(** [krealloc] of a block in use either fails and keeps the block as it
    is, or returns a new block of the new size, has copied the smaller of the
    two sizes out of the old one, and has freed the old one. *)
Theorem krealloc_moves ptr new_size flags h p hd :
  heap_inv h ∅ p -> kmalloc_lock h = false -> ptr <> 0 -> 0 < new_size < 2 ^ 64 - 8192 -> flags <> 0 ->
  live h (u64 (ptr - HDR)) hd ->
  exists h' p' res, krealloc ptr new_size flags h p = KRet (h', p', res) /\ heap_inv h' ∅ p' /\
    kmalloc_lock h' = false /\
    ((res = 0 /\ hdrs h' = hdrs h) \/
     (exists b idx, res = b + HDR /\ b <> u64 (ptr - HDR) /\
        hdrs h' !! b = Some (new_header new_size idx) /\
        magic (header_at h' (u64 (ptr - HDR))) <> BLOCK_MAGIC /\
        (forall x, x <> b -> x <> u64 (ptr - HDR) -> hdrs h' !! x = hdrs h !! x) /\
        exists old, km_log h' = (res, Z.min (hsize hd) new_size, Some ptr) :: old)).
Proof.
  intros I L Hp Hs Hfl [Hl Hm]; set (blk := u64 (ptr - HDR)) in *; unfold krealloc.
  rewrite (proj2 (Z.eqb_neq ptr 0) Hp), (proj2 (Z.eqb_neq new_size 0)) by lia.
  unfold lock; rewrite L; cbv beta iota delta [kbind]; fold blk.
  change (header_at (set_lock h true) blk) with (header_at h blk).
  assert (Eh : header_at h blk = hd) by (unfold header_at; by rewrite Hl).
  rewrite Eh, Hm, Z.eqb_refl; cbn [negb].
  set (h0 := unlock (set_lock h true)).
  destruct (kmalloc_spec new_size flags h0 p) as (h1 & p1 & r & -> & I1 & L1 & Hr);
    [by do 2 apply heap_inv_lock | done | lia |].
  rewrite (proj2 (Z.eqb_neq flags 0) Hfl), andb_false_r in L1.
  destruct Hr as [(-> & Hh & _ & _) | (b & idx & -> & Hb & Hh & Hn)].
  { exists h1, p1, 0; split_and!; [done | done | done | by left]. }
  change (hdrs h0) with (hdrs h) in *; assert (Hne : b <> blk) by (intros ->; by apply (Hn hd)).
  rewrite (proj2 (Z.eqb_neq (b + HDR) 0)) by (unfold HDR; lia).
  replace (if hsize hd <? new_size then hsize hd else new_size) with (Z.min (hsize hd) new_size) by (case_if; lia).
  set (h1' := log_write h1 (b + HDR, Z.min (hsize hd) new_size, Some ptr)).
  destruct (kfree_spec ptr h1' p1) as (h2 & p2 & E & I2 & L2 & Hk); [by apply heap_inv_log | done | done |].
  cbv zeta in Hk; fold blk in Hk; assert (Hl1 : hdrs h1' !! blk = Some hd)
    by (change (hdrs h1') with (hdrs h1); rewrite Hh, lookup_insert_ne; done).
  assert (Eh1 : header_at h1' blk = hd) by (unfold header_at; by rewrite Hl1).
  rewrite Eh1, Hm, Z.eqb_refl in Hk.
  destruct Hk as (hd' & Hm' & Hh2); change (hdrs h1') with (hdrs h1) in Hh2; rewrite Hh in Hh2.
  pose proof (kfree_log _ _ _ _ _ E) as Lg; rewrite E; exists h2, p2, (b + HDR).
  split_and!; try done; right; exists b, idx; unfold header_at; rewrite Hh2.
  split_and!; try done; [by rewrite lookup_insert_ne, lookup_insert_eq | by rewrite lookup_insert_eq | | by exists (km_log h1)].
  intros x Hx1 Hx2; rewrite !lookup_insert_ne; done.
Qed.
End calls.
========
* Task details *
Above is a listing; print exactly its lines from the one with "(forall x, x" through the one with "destruct (kmalloc_spec new_size", and no other lines.

* Solution *
        (forall x, x <> b -> x <> u64 (ptr - HDR) -> hdrs h' !! x = hdrs h !! x) /\
        exists old, km_log h' = (res, Z.min (hsize hd) new_size, Some ptr) :: old)).
Proof.
  intros I L Hp Hs Hfl [Hl Hm]; set (blk := u64 (ptr - HDR)) in *; unfold krealloc.
  rewrite (proj2 (Z.eqb_neq ptr 0) Hp), (proj2 (Z.eqb_neq new_size 0)) by lia.
  unfold lock; rewrite L; cbv beta iota delta [kbind]; fold blk.
  change (header_at (set_lock h true) blk) with (header_at h blk).
  assert (Eh : header_at h blk = hd) by (unfold header_at; by rewrite Hl).
  rewrite Eh, Hm, Z.eqb_refl; cbn [negb].
  set (h0 := unlock (set_lock h true)).
  destruct (kmalloc_spec new_size flags h0 p) as (h1 & p1 & r & -> & I1 & L1 & Hr);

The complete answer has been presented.